In our development, we use a master branch and a release branch. The release branch is protected, and only pull-requests can change the release branch. We have an application that fetches a build artifact from a library pipeline.

I used to have two CI pipelines, one that triggers on changes on master, and one that triggers on PR to release. This works fine, but these two pipelines are almost identical, except that one fetches the library artifact from a master pipeline, and the other from the release pipeline, to compile the application.

To make this more maintainable, I wanted to merge these pipelines and have triggers like this:

# CI triggers
trigger:
  batch: true # To reduce the number of runs to start. Will batch all commits that happen during an active run
  branches:
    include:
    - master

# PR triggers
pr:
  branches:
    include:
    - master
    - release

The triggers and the mechanisms to fetch the correct artifact work fine.

When the compilation using the release artifact fails, the PR on git correctly shows this.
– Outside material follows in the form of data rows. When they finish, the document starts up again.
Lemma firstn4_skipn (n : nat) :
  forall l : list byte,
  (n + 4 <= List.length l)%nat ->
  firstn 4 (skipn n l) =
  [nth n l x00; nth (n + 1) l x00; nth (n + 2) l x00; nth (n + 3) l x00].
Proof.
  induction n as [|n IH]; intros l L.
  - destruct l as [|a [|b [|c [|d rest]]]]; simpl in L; try lia. reflexivity.
  - destruct l as [|x l]; simpl in L; [lia|].
    cbn [skipn Nat.add nth]. apply IH. lia.
Qed.

Lemma unpack_slice (data : list byte) (idx : Z) :
  0 <= idx -> idx + 4 <= len data ->
  unpack_float_be (slice idx (idx + 4) data) = Some (float_at data idx).
Proof.
  intros P L. unfold slice.
  replace (Z.to_nat (idx + 4 - idx)) with 4%nat by lia.
  rewrite firstn4_skipn by (unfold len in L; lia).
  unfold unpack_float_be, float_at, item.
  replace (Z.to_nat (idx + 1)) with (Z.to_nat idx + 1)%nat by lia.
  replace (Z.to_nat (idx + 2)) with (Z.to_nat idx + 2)%nat by lia.
  replace (Z.to_nat (idx + 3)) with (Z.to_nat idx + 3)%nat by lia.
  reflexivity.
Qed.

Lemma item_slice (buf : list byte) (lo hi j : Z) :
  0 <= lo -> 0 <= j < hi - lo -> item (slice lo hi buf) j = item buf (lo + j).
Proof.
  intros P R. unfold item, slice.
  rewrite nth_firstn.
  replace (Z.to_nat j <? Z.to_nat (hi - lo))%nat with true
    by (symmetry; apply Nat.ltb_lt; lia).
  rewrite nth_skipn. f_equal. f_equal. lia.
Qed.

Lemma float_at_slice (buf : list byte) (lo hi idx : Z) :
  0 <= lo -> 0 <= idx -> idx + 4 <= hi - lo ->
  float_at (slice lo hi buf) idx = float_at buf (lo + idx).
Proof.
  intros P Q R. unfold float_at.
  rewrite !item_slice by lia.
  replace (lo + (idx + 1)) with (lo + idx + 1) by lia.
  replace (lo + (idx + 2)) with (lo + idx + 2) by lia.
  replace (lo + (idx + 3)) with (lo + idx + 3) by lia.
  reflexivity.
Qed.

Lemma len_slice (buf : list byte) (lo hi : Z) :
  0 <= lo <= hi -> hi <= len buf -> len (slice lo hi buf) = hi - lo.
Proof.
  intros R L. unfold len, slice in *. rewrite length_firstn, length_skipn. lia.
Qed.

(** The loop keeps, in their order, the decoded values above zero. *)
Lemma center_loop_filter (data : list byte) (indices : list Z) :
  forall results,
  Forall (fun i => 0 <= i /\ i * 4 + 4 <= len data) indices ->
  center_loop indices data results =
  Some (results ++
    filter (fun v => (0 <? v)%float) (map (fun i => float_at data (i * 4)) indices)).
Proof.
  induction indices as [|i rest IH]; intros results F.
  - simpl. rewrite app_nil_r. reflexivity.
  - inversion F as [|? ? [P L] F']; subst.
    cbn [center_loop map filter]. rewrite unpack_slice by lia.
    rewrite (IH _ F').
    change zero with 0%float.
    destruct (0 <? float_at data (i * 4))%float; [|reflexivity].
    rewrite <- app_assoc. reflexivity.
Qed.

Lemma range_bounds (n i : Z) : In i (range n) -> 0 <= i < n.
Proof.
  unfold range. intros I. apply in_map_iff in I. destruct I as (k & <- & I).
  apply in_seq in I. lia.
Qed.

End CenterFacts.

(** C9. When the request is sent and the read cycle succeeds,
    [read_center_wavelengths] returns the 32 big-endian binary32 values that
    follow the four-byte header of the response, in their order, without
    those that are not above zero: at most 32 values, all above zero. *)
Theorem read_center_wavelengths_filter (address : string) (w w1 w2 : World) :
  send_command address "14" "03000200" w = Ret true w1 ->
  read_response (4 + 1024) (seconds 20) w1 = Ret Success w2 ->
  exists results,
    read_center_wavelengths address w = Ret results w2 /\
    results =
      filter (fun v => (0 <? v)%float)
        (map (fun i => float_at (byte_array w2) (4 + 4 * i)) (range 32)) /\
    (List.length results <= 32)%nat /\
    Forall (fun v => (0 <? v)%float = true) results.
Proof.
  intros S R. pose proof (read_response_success _ _ _ _ R) as L.
  eexists. split; [|split; [reflexivity|split]].
  - unfold read_center_wavelengths, bind. rewrite S. cbn [negb]. rewrite R.
    cbn [is_success negb]. unfold get_byte_array.
    rewrite center_loop_filter.
    + unfold lift, ret. cbn [app]. f_equal. f_equal.
      apply map_ext_in. intros i I. apply range_bounds in I.
      rewrite float_at_slice by lia. f_equal. lia.
    + apply Forall_forall. intros i I. apply range_bounds in I.
      rewrite len_slice by lia. lia.
  - etransitivity; [apply filter_length_le|].
    unfold range. rewrite !length_map, length_seq. reflexivity.
  - apply Forall_forall. intros v I. apply filter_In in I. apply I.
Qed.

Lemma read_center_wavelengths_filter_witness :
  exists w2,
    read_center_wavelengths "01" center_world = Ret [1550; 1551.199951171875]%float w2.
Proof.
  eexists.
  assert (S : send_command "01" "14" "03000200" center_world = Ret true _)
    by (vm_compute; reflexivity).
  match type of S with
  | _ = Ret true ?w1 =>
      assert (R : read_response (4 + 1024) (seconds 20) w1 = Ret Success _)
        by (vm_compute; reflexivity)
  end.
  destruct (read_center_wavelengths_filter "01" center_world _ _ S R)
    as (results & E & V & _).
  rewrite E, V. vm_compute. reflexivity.
Defined.

(** * Examples

    The decoders and the builder on the values of section 8 of the
    specification, and the scripted devices one turn into their cycles. *)

Example calc_crc16_read_1005 :
  calc_crc16 [x01; x03; x10; x05; x00; x01] = 0xCB90.
Proof. reflexivity. Qed.

Example build_command_read_1005 :
  build_command "01" "03" "10050001" =
  Some [x01; x03; x10; x05; x00; x01; x90; xcb].
Proof. reflexivity. Qed.

Example build_command_malformed : build_command "01" "0" "1005" = None.
Proof. reflexivity. Qed.

Example convert_bytes_to_uint16_1234 :
  convert_bytes_to_uint16 [x12; x34] = Some 0x1234.
Proof. reflexivity. Qed.

Example convert_bytes_to_float_1527_5 :
  convert_bytes_to_float [x44; xbe; xf0; x00] = Some 1527.5%float.
Proof. reflexivity. Qed.

Example sample_truncated :
  map (sample [x00; x01; x00; x02]) (range 3) = [1; 2; 0].
Proof. reflexivity. Qed.

Example format_04X_values :
  (format_04X 0x2000, format_04X num_points) = ("2000", "0803")%string.
Proof. reflexivity. Qed.

Example exception_world_first_turn :
  poll_turn 3 (seconds 1) 1000 1000 (cycle_start exception_world)
  = Ret (Continue 3000) exception_second_turn.
Proof. reflexivity. Qed.

Example silent_world_first_turn :
  poll_turn 7 (seconds 1) 50000 50000 (cycle_start silent_world)
  = Ret (Continue 50000) silent_second_turn.
Proof. reflexivity. Qed.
However, when a pipeline run triggered by the batchedCI on master succeeds, the PR shows that the run is succesfull (which is not true when using the release artifacts).

How can I use this single pipeline, and have the git PR only look at the pipeline runs triggered by that PR, ignoring those triggered by the BatchedCI on master?

1
I'm not sure if I follow you want to have this pipeline run only for PR and not for CI trigger, right?Krzysztof Madej
No, I would like to use the same pipeline for both PR and CI triggers. The problem is that if a PR trigger fails, and a subsequent CI trigger is successful, the PR is considered to be successful because the latest run is successful.The pipeline itself behaves differently depending on if it's a PR or CI trigger, eg. it fetches required library artifacts from different pipelines. Depending on that, the pipeline can succeed or fail.Bart Masschelein
Do you use Azure Repos or Github?Krzysztof Madej
@KrzysztofMadej I'm using Github (Enterprise).Bart Masschelein

1 Answers

1
votes

Sorry it's not able to do this by default.
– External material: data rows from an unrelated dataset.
(** * NetKet Monte Carlo expectation core: sampler, kernels, expectation driver

    Shallow embedding of
      - [netket/sampler/autoreg.py]   (batch_choice, ARDirectSampler, _sample_chain)
      - [netket/vqs/mc/kernels.py]    (local-value kernels and their chunked variants)
      - [netket/vqs/mc/common.py]     (check_hilbert)
      - [netket/vqs/mc/mc_state/expect.py] (get_configs, get_fun, expect, _expect)

    Floating-point numbers are idealised: weights are exact rationals ([Q])
    in the sampler, and amplitudes are pairs of real numbers in the kernels. *)

From Stdlib Require Import String List Sorted Bool Arith ZArith QArith Reals Lia Lqa Lra.
Import ListNotations.

Local Open Scope nat_scope.

(** ** Python exceptions and fallible computations *)

Inductive exn : Type :=
| TypeError (msg : string)
| ValueError (msg : string)
| NotImplementedError (msg : string)
| IndexError (msg : string)
| AttributeError (msg : string)
| NotFoundLookupError (msg : string).

Inductive result (A : Type) : Type :=
| Ok (a : A)
| Raise (e : exn).

Arguments Ok {A} a.
Arguments Raise {A} e.

Definition bind {A B : Type} (m : result A) (k : A -> result B) : result B :=
  match m with
  | Ok a => k a
  | Raise e => Raise e
  end.

Notation "x <- m ;; k" := (bind m (fun x => k))
  (at level 61, m at next level, right associativity).

(** ** Small array helpers shared by the modules *)

(** [jnp.sum] over an array of booleans counts the [True] cells. *)
Fixpoint bool_sum (l : list bool) : nat :=
  match l with
  | [] => 0
  | b :: t => (if b then 1 else 0) + bool_sum t
  end.

(** [enumerate]: pair every row with its position. *)
Fixpoint enumerate_from {A : Type} (i : nat) (l : list A) : list (nat * A) :=
  match l with
  | [] => []
  | x :: t => (i, x) :: enumerate_from (S i) t
  end.

Definition enumerate {A : Type} (l : list A) : list (nat * A) := enumerate_from 0 l.

(** * The autoregressive direct sampler ([netket/sampler/autoreg.py]) *)

Module Autoreg.

Local Open Scope Q_scope.

(** [x > y] on array cells. *)
Definition Qgtb (x y : Q) : bool := negb (Qle_bool x y).
Lemma sorted_length (l : Row) : List.length (sorted l) = List.length l.
Proof. apply Permutation_length, sorted_perm. Qed.

Lemma insert_ascending (x : Z) (l : Row) :
  StronglySorted Z.le l -> StronglySorted Z.le (insert x l).
Proof.
  induction 1 as [|y l Hs IH Hall]; simpl.
  - repeat constructor.
  - destruct (x <=? y) eqn:E.
    + apply Z.leb_le in E. constructor.
      * constructor; assumption.
      * constructor; [exact E|].
        eapply Forall_impl; [|exact Hall]. intros z Hz. simpl in Hz. lia.
    + apply Z.leb_gt in E. constructor; [exact IH|].
      apply (Permutation_Forall (x := x :: l)).
      * apply Permutation_sym, insert_perm.
      * constructor; [lia | exact Hall].
Qed.

Lemma sorted_ascending (l : Row) : StronglySorted Z.le (sorted l).
Proof.
  induction l as [|x l IH]; simpl.
  - constructor.
  - apply insert_ascending, IH.
Qed.

(** Two ascending lists with the same elements are the same list. *)
Lemma ascending_unique (l l' : Row) :
  StronglySorted Z.le l -> StronglySorted Z.le l' -> Permutation l l' -> l = l'.
Proof.
  intros Hl. revert l'.
  induction Hl as [|x l Hs IH Hall]; intros l' Hl' Hp.
  - apply Permutation_nil in Hp. now subst.
  - destruct Hl' as [|y l' Hs' Hall'].
    + apply Permutation_sym, Permutation_nil in Hp. discriminate.
    + assert (Hxy : x = y).
      { assert (Hx : In x (y :: l'))
          by (eapply Permutation_in; [exact Hp | now left]).
        assert (Hy : In y (x :: l))
          by (eapply Permutation_in; [apply Permutation_sym, Hp | now left]).
        rewrite Forall_forall in Hall, Hall'.
        destruct Hx as [Hx|Hx]; [now symmetry|].
        destruct Hy as [Hy|Hy]; [exact Hy|].
        apply Hall in Hy. apply Hall' in Hx. lia. }
      subst y. f_equal. apply IH; [exact Hs'|].
      eapply Permutation_cons_inv, Hp.
Qed.

Lemma sorted_canonical (l l' : Row) :
  Permutation l l' -> sorted l = sorted l'.
Proof.
  intros Hp. apply ascending_unique; try apply sorted_ascending.
  eapply perm_trans; [apply sorted_perm|].
  eapply perm_trans; [exact Hp|]. apply Permutation_sym, sorted_perm.
Qed.

(** ** The order on rows *)

Lemma row_compare_refl (r : Row) : row_compare r r = Eq.
Proof.
  induction r as [|x r IH]; simpl; [reflexivity|].
  now rewrite Z.compare_refl.
Qed.

Lemma row_compare_eq (r1 r2 : Row) : row_compare r1 r2 = Eq -> r1 = r2.
Proof.
  revert r2. induction r1 as [|x r1 IH]; intros [|y r2]; simpl;
    try discriminate; [reflexivity|].
  destruct (x ?= y) eqn:E; try discriminate.
  apply Z.compare_eq in E. intros H. f_equal; auto.
Qed.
You have analyzed and mentioned the root cause clearly:

The problem is that if a PR trigger fails, and a subsequent CI trigger is successful, the PR is considered to be successful because the latest run is successful.

As a workaround, you could try to add an additional status check for your PR.

Branch policies are a powerful feature to ensure high quality code in your repo by establishing requirements for all pull requests. External services can use the PR Status API to post detailed status to your PRs. The branch policy for external services brings the ability for those 3rd party services to participate in the PR workflow and establish policy requirements.

For detail info you could refer our official doc here:

If you feel this make things even more complicated, simply keep two pipelines would also be a choice.